■ **What you have to do**
Lines in the listing below that contain the string "source" are to be found and copied.

■ **Supplied entries**
● ● ● ● ●
(** C10: a call to [verifyMultiProof] with an empty [values] list (and
    so with empty [indices] and [values]) whose [mixedRoot], [root] and
    [leafCount] pass the mixed-root check throws the assertion error
    'Something went wrong.', and returns no boolean. *)
Theorem verifyMultiProof_empty mixedRoot root leafCount indices decommitments :
  validateMixedRoot keccak256 mixedRoot root leafCount = Ok true ->
  verifyMultiProof keccak256 mixedRoot root leafCount indices [] decommitments
  = Throw (AssertionError "Something went wrong.").
Proof.
  intros H. unfold verifyMultiProof. rewrite H. reflexivity.
Qed.

Lemma verify_loop_rounds root k : forall q d q' d' fuel,
  rounds keccak256 root k q d q' d' ->
  verify_loop keccak256 (k + fuel) root q d = verify_loop keccak256 fuel root q' d'.
Proof.
  induction k as [|k IH]; intros q d q' d' fuel H; inversion H; subst.
  - reflexivity.
  - cbn [Nat.add verify_loop]. 
    match goal with E : verify_round _ _ _ _ = _ |- _ => rewrite E end.
    cbn [bind]. eapply IH; eassumption.
Qed.

Lemma rounds_measure root k : forall q d q' d',
  rounds keccak256 root k q d q' d' ->
  (k + (List.length q' + List.length d') <= List.length q + List.length d)%nat.
Proof.
  induction k as [|k IH]; intros q d q' d' H; inversion H; subst; [lia|].
  match goal with E : verify_round _ _ _ _ = _ |- _ => apply verify_round_measure in E end.
  match goal with R : rounds _ _ _ _ _ _ _ |- _ => apply IH in R end. lia.
Qed.

(** C9: [verifyMultiProof] returns [false] whenever the mixed-root check
    [validateMixedRoot(mixedRoot, root, leafCount)] returns [false],
    whatever the indices, values and decommitments; and it returns [false]
    whenever the rounds of its loop reach tree index 1 with a value that
    differs from the expected root. *)
Theorem verifyMultiProof_false mixedRoot root leafCount indices values decommitments :
  (validateMixedRoot keccak256 mixedRoot root leafCount = Ok false ->
   verifyMultiProof keccak256 mixedRoot root leafCount indices values decommitments
   = Ok false)
  /\ (forall k value expected queue decommits,
        validateMixedRoot keccak256 mixedRoot root leafCount = Ok true ->
        rounds keccak256 root k (seed leafCount indices 0 values) decommitments
          ((Num 1, Some value) :: queue) decommits ->
        root = Some expected ->
        value <> expected ->
        verifyMultiProof keccak256 mixedRoot root leafCount indices values decommitments
        = Ok false).
Proof.
  split.
  - intros H. unfold verifyMultiProof. rewrite H. reflexivity.
  - intros k value expected queue decommits Hv Hr -> Hne.
    unfold verifyMultiProof. rewrite Hv. cbn [bind negb].
    rewrite map_id.
    pose proof (rounds_measure _ _ _ _ _ _ Hr) as Hm.
    rewrite seed_length in Hm. cbn [List.length] in Hm.
    replace (S (List.length values + List.length decommitments))
      with (k + S (List.length values + List.length decommitments - k))%nat by lia.
    rewrite (verify_loop_rounds _ _ _ _ _ _ _ Hr).
    cbn [verify_loop verify_round num_eqb Z.eqb Pos.eqb equals bind].
    destruct (buffer_eqb value expected) eqn:E; [|reflexivity].
    apply buffer_eqb_eq in E. contradiction.
Qed.
End VerifyFacts.

Import Sample.

Lemma verifyMultiProof_false_witness :
  (validateMixedRoot digest (Some a) (Some top) 4 = Ok false
   /\ verifyMultiProof digest (Some a) (Some top) 4 [2; 0]
        [Some [12]; Some [10]] [Some [13]; Some [11]] = Ok false)
  /\ (validateMixedRoot digest (Some (mixed_for 2 a)) (Some a) 2 = Ok true
      /\ rounds digest (Some a) 1 (seed 2 [1; 0] 0 [Some [11]; Some [10]]) []
           [(Num 1, Some [2; 10; 11])] []
      /\ verifyMultiProof digest (Some (mixed_for 2 a)) (Some a) 2 [1; 0]
           [Some [11]; Some [10]] [] = Ok false).
Proof.
  assert (H1 : validateMixedRoot digest (Some a) (Some top) 4 = Ok false)
    by (vm_compute; reflexivity).
  assert (H2 : validateMixedRoot digest (Some (mixed_for 2 a)) (Some a) 2 = Ok true)
    by (vm_compute; reflexivity).
  assert (H3 : rounds digest (Some a) 1 (seed 2 [1; 0] 0 [Some [11]; Some [10]])
                 [] [(Num 1, Some [2; 10; 11])] []).
  { eapply rounds_S; [vm_compute; reflexivity|apply rounds_O]. }
  split; [split; [exact H1|]|split; [exact H2|split; [exact H3|]]].
  - exact (proj1 (verifyMultiProof_false digest (Some a) (Some top) 4 [2; 0]
                    [Some [12]; Some [10]] [Some [13]; Some [11]]) H1).
  - refine (proj2 (verifyMultiProof_false digest (Some (mixed_for 2 a)) (Some a) 2
                     [1; 0] [Some [11]; Some [10]] [])
              1%nat [2; 10; 11] a [] [] H2 H3 eq_refl _).
    discriminate.
Defined.

Lemma verifyMultiProof_empty_witness :
  validateMixedRoot digest (Some mixed) (Some top) 4 = Ok true
  /\ verifyMultiProof digest (Some mixed) (Some top) 4 [] [] []
     = Throw (AssertionError "Something went wrong.").
Proof.
  assert (H : validateMixedRoot digest (Some mixed) (Some top) 4 = Ok true)
    by (vm_compute; reflexivity).
  split; [exact H|].
  exact (verifyMultiProof_empty digest (Some mixed) (Some top) 4 [] [] H).
Defined.

End Verify.

(* ===================================================================== *)
(** * [generateMultiProof] followed by [verifyMultiProof] *)
(* ===================================================================== *)

Module RoundTrip.

Import Utils MultiProof Spec Aux BitFacts BitCount Verify.

Section RoundTrip.
Variable keccak256 : Buffer -> Buffer.

Variable tree : list Buffer.
Variable depth : Z.
Hypothesis Hwf : wellFormed keccak256 tree depth = true.

Local Abbreviation n := (2 ^ depth).

Lemma wf_depth : 0 <= depth <= 30.
Proof.
  unfold wellFormed in Hwf. rewrite !andb_true_iff in Hwf.
  destruct Hwf as [[[[H1 H2] _] _] _]. lia.
Qed.

Lemma wf_n : 1 <= n <= 2 ^ 30.
Proof.
  pose proof wf_depth. split.
  - pose proof (Z.pow_pos_nonneg 2 depth). lia.
  - apply Z.pow_le_mono_r; lia.
Qed.

Lemma wf_length : Z.of_nat (List.length tree) = 2 * n.
Proof.
  unfold wellFormed in Hwf. rewrite !andb_true_iff in Hwf.
  destruct Hwf as [[[_ H] _] _]. lia.
Qed.

Lemma wf_mixed : validateMixedRoot keccak256 (get tree 0) (get tree 1) n = Ok true.
Proof.
  unfold wellFormed in Hwf. rewrite !andb_true_iff in Hwf.
  destruct Hwf as [[_ H] _].
  destruct (validateMixedRoot keccak256 (get tree 0) (get tree 1) n) as [[|]| |];
    congruence.
Qed.

Lemma get_some i : 0 <= i < 2 * n -> exists b, get tree i = Some b.
Proof.
  intros Hi. unfold get. destruct (Z.ltb_spec i 0); [lia|].
  destruct (nth_error tree (Z.to_nat i)) eqn:E; [eauto|].
  apply nth_error_None in E. pose proof wf_length. lia.
Qed.

Lemma wf_node i l r :
  1 <= i < n -> get tree (2 * i) = Some l -> get tree (2 * i + 1) = Some r ->
  get tree i = Some (keccak256 (l ++ r)).
Proof.
  intros Hi Hl Hr.
  unfold wellFormed in Hwf. rewrite !andb_true_iff in Hwf.
  destruct Hwf as [_ H].
  pose proof (all_below_spec _ _ _ H i ltac:(lia)) as Hn.
  unfold node_ok in Hn. rewrite Hl, Hr in Hn.
  destruct (get tree i) as [x|]; [|discriminate].
  apply buffer_eqb_eq in Hn. congruence.
Qed.

Lemma depth_of_tree : getDepthFromTree tree = depth.
Proof.
  unfold getDepthFromTree. rewrite wf_length.
  pose proof wf_depth.
  rewrite <- Z.pow_succ_r by lia. rewrite Z.log2_pow2 by lia. lia.
Qed.

Lemma shl32_one : shl32 1 depth = n.
Proof.
  pose proof wf_depth. pose proof wf_n. unfold shl32.
  rewrite (Z.mod_small depth) by lia.
  rewrite (toInt32_small 1) by lia.
  rewrite Z.shiftl_1_l. apply toInt32_small. lia.
Qed.

(** *** The first loop *)

Lemma marks_spec l : forall known j,
  marks n known l j = known j || existsb (fun idx => j =? n + idx) l.
Proof.
  induction l as [|x l IH]; intros known j; cbn [marks fold_left existsb].
  - rewrite orb_false_r. reflexivity.
  - fold (marks n (mark known (n + x) true) l). rewrite IH. unfold mark.
    destruct (j =? n + x); cbn; [rewrite ?orb_true_r|]; reflexivity.
Qed.

Lemma collect_spec l : forall prev known values,
  descending prev l = true ->
  collect tree depth prev l known values
  = Ok (marks n known l, values ++ map (fun idx => get tree (n + idx)) l).
Proof.
  induction l as [|x l IH]; intros prev known values Hd; cbn [collect].
  - rewrite app_nil_r. reflexivity.
  - cbn [descending] in Hd. apply andb_true_iff in Hd as [Hp Hd].
    rewrite Hp. cbn [assert bind]. rewrite shl32_one.
    rewrite IH by assumption. cbn [map marks fold_left].
    rewrite <- app_assoc. reflexivity.
Qed.

(** *** The second loop *)

Lemma decommit_above m : forall known decs j,
  Z.of_nat m < j -> fst (decommit tree m known decs) j = known j.
Proof.
  induction m as [|m IH]; intros known decs j Hj; [reflexivity|].
  cbn [decommit]. rewrite IH by lia. unfold mark.
  destruct (Z.eqb_spec j (Z.of_nat (S m))); [lia|reflexivity].
Qed.

Lemma decommit_node m : forall known decs i,
  1 <= i <= Z.of_nat m ->
  let K := fst (decommit tree m known decs) in
  K i = K (2 * i) || K (2 * i + 1).
Proof.
  induction m as [|m IH]; intros known decs i Hi; [lia|].
  cbn [decommit]. cbv zeta.
  destruct (Z.eq_dec i (Z.of_nat (S m))) as [E|E].
  - rewrite !decommit_above by lia. unfold mark.
    rewrite <- E. rewrite Z.eqb_refl.
    destruct (Z.eqb_spec (2 * i) i); [lia|].
    destruct (Z.eqb_spec (2 * i + 1) i); [lia|]. reflexivity.
  - apply IH. lia.
Qed.

Lemma decommit_decs m : forall known decs,
  snd (decommit tree m known decs)
  = decs ++ decs_from tree (fst (decommit tree m known decs)) m.
Proof.
  induction m as [|m IH]; intros known decs.
  - cbn. rewrite app_nil_r. reflexivity.
  - cbn [decommit decs_from]. rewrite IH.
    set (i := Z.of_nat (S m)).
    set (known1 := mark known i _).
    match goal with |- (if ?a then ?x else _) ++ _ = _ => set (d := if a then x else _) end.
    set (K := fst (decommit tree m known1 d)).
    assert (E1 : K (2 * i) = known (2 * i)).
    { subst K. rewrite decommit_above by lia. subst known1. unfold mark.
      destruct (Z.eqb_spec (2 * i) i); [lia|reflexivity]. }
    assert (E2 : K (2 * i + 1) = known (2 * i + 1)).
    { subst K. rewrite decommit_above by lia. subst known1. unfold mark.
      destruct (Z.eqb_spec (2 * i + 1) i); [lia|reflexivity]. }
    unfold dec. rewrite E1, E2. subst d.
    destruct (known (2 * i)), (known (2 * i + 1)); cbn [andb negb];
      rewrite <- ?app_assoc; reflexivity.
Qed.

(** *** The queue of the verifier *)

Lemma known_desc_snoc K len : forall hi,
  known_desc tree K (S len) hi = known_desc tree K len hi ++ entry tree K (hi - Z.of_nat len).
Proof.
  induction len as [|len IH]; intros hi.
  - cbn. rewrite app_nil_r, Z.sub_0_r. reflexivity.
  - cbn [known_desc] in *. rewrite IH. rewrite <- app_assoc.
    do 3 f_equal. lia.
Qed.

Lemma known_desc_head K len : forall hi idx v rest,
  known_desc tree K len hi = (idx, v) :: rest -> exists j, idx = Num j /\ j <= hi.
Proof.
  induction len as [|len IH]; intros hi idx v rest H; [discriminate|].
  cbn [known_desc] in H. unfold entry in H. destruct (K hi).
  - injection H as <- _ _. exists hi. split; [reflexivity|lia].
  - apply IH in H as (j & -> & Hj). exists j. split; [reflexivity|lia].
Qed.

Lemma known_desc_ext K K' len : forall hi,
  (forall j, hi - Z.of_nat len < j <= hi -> K j = K' j) ->
  known_desc tree K len hi = known_desc tree K' len hi.
Proof.
  induction len as [|len IH]; intros hi H; [reflexivity|].
  cbn [known_desc]. unfold entry. rewrite (H hi) by lia.
  rewrite IH; [reflexivity|]. intros j Hj. apply H. lia.
Qed.

Lemma descending_bound l : forall p,
  descending (Some p) l = true -> Forall (fun x => x < p) l.
Proof.
  induction l as [|x l IH]; intros p H; [constructor|].
  cbn [descending] in H. apply andb_true_iff in H as [Hx Hl].
  apply Z.ltb_lt in Hx. constructor; [assumption|].
  apply IH in Hl. eapply Forall_impl; [|exact Hl]. cbn. intros; lia.
Qed.

Lemma descending_weaken l p p' :
  descending (Some p) l = true -> p <= p' -> descending (Some p') l = true.
Proof.
  destruct l as [|x l]; [reflexivity|]. cbn [descending].
  rewrite !andb_true_iff, !Z.ltb_lt. intros [? ?] ?. split; [lia|assumption].
Qed.

(** Leaves taken in descending order are met in the order of the
    queue. *)
Lemma known_desc_leaves len : forall hi l,
  descending (Some (hi + 1 - n)) l = true ->
  Forall (fun idx => hi - Z.of_nat len < n + idx) l ->
  known_desc tree (member n l) len hi
  = map (fun idx => (Num (n + idx), get tree (n + idx))) l.
Proof.
  induction len as [|len IH]; intros hi l Hd Hlo.
  - destruct l as [|x l]; [reflexivity|].
    apply descending_bound in Hd. inversion Hd; subst. inversion Hlo; subst.
    cbn in *. lia.
  - cbn [known_desc]. destruct l as [|x l].
    + unfold entry. cbn. apply (IH (hi - 1) []); [reflexivity|constructor].
    + pose proof (descending_bound _ _ Hd) as Hb. inversion Hb; subst.
      inversion Hlo; subst.
      cbn [descending] in Hd. apply andb_true_iff in Hd as [_ Hd].
      destruct (Z.eq_dec (n + x) hi) as [E|E].
      * unfold entry at 1. unfold member at 1. cbn [existsb].
        rewrite <- E, Z.eqb_refl. cbn [orb app map]. f_equal.
        rewrite (known_desc_ext _ (member n l)).
        -- apply IH.
           ++ eapply descending_weaken; [exact Hd|lia].
           ++ eapply Forall_impl; [|eassumption]. cbn. intros; lia.
        -- intros j Hj. unfold member. cbn [existsb].
           destruct (Z.eqb_spec j (n + x)); [lia|reflexivity].
      * unfold entry at 1.
        assert (member n (x :: l) hi = false) as ->.
        { unfold member. apply not_true_is_false. intros Hm.
          apply existsb_exists in Hm as (y & Hy & Hyy).
          apply Z.eqb_eq in Hyy.
          destruct Hy as [->|Hy]; [lia|].
          apply descending_bound in Hd. rewrite Forall_forall in Hd.
          specialize (Hd y Hy). lia. }
        cbn [app]. apply IH.
        -- cbn [descending]. rewrite Hd, andb_true_r. apply Z.ltb_lt. lia.
        -- eapply Forall_impl; [|exact Hlo]. cbn. intros; lia.
Qed.
(** * IIP wire protocol core: a shallow embedding of [protocol.go]

    The development follows the Go source function by function.  Bytes and
    machine integers are values of [Z]; conversions that can truncate are
    written out.  Go pointers to channels are addresses into a heap of channel
    objects, so that the channel table of a connection (a Go map from ids to
    channel pointers) and the callers of a channel share the same object. *)

From Stdlib Require Import ZArith List Lia Bool.
From stdpp Require Import base tactics option list gmap.

Local Open Scope Z_scope.

(** ** Constants (const.go) *)

Definition MaxPathLen : Z := 512.
Definition MaxPacketSize : Z := 16 * 1024 * 1024.
Definition PacketReadBufSize : Z := 16 * 1024.

Definition RoleClient : Z := 0.
Definition RoleServer : Z := 4.

Definition PacketTypeRequest : Z := 0.
Definition PacketTypeResponse : Z := 4.

Definition StatusC0 : Z := 0.
Definition StatusC1 : Z := 1.
Definition StatusC2 : Z := 2.
Definition StatusC3 : Z := 3.
Definition StatusS4 : Z := 4.
Definition StatusS5 : Z := 5.
Definition StatusS6 : Z := 6.
Definition StatusS7 : Z := 7.
Definition Status8 : Z := 8.

Definition MaxUint32 : Z := 4294967295.

(** ** Machine values *)

(** A Go [byte] is a [Z] in [0, 256); a [uint32] is a [Z] in [0, 2^32). *)
Definition is_byte (b : Z) : Prop := 0 <= b < 256.
Definition is_uint32 (v : Z) : Prop := 0 <= v < 4294967296.

(** [uint32(x)] on a Go [int]. *)
Definition to_uint32 (x : Z) : Z := x mod 4294967296.

(** [byte(x)] on an unsigned value. *)
Definition to_byte (x : Z) : Z := Z.land x 255.

(** [len(s)] as a Go [int]. *)
Definition len {A} (l : list A) : Z := Z.of_nat (length l).

(** [s[lo:hi]] for [0 <= lo <= hi <= len(s)]. *)
Definition slice {A} (l : list A) (lo hi : Z) : list A :=
  take (Z.to_nat (hi - lo)) (drop (Z.to_nat lo) l).

(** [int64] addition as used by the advisory counters. *)
Definition wrap64 (x : Z) : Z :=
  (x + 9223372036854775808) mod 18446744073709551616 - 9223372036854775808.

(** [binary.BigEndian.PutUint32] and [binary.BigEndian.Uint32]. *)
Definition PutUint32 (v : Z) : list Z :=
  [ to_byte (Z.shiftr v 24); to_byte (Z.shiftr v 16);
    to_byte (Z.shiftr v 8); to_byte v ].

Definition Uint32 (b : list Z) : Z :=
  match b with
  | [b0; b1; b2; b3] =>
      Z.lor (Z.lor (Z.lor b3 (Z.shiftl b2 8)) (Z.shiftl b1 16)) (Z.shiftl b0 24)
  | _ => 0
  end.

(** ** Errors *)

(** The values built with [fmt.Errorf] in the source, one constructor per
    message, keeping the formatted arguments.  [ErrPacketContinue],
    [ErrHandleError] and [ErrHandleNoResponse] are the package-level error
    values the dispatcher compares against and sends. *)
Inductive error : Type :=
| ErrPathTooLarge
| ErrDataTooLarge
| ErrChannelInvalid (cause : error)
| ErrProtocolError
| ErrInvalidProtocol (prev current : Z)
| ErrInvalidStatusValue (current : Z)
| ErrEOF
| ErrBufferFull
| ErrUnexpectedEOF
| ErrReadDataFail (cause : error)
| ErrConnClosedByPeerCommand
| ErrClosedByPeerCommand
| ErrInvalidChannelId (id : Z)
| ErrDataLenMeta
| ErrInvalidDataLen (n : Z)
| ErrConnectionIsClosed
| ErrUnknown
| ErrPacketContinue
| ErrHandleError
| ErrHandleNoResponse
| ErrInvalidRole
| ErrApp (code : Z).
● ● ● ● ●
■ **Output below**
    The development follows the Go source function by function.  Bytes and
(** The values built with [fmt.Errorf] in the source, one constructor per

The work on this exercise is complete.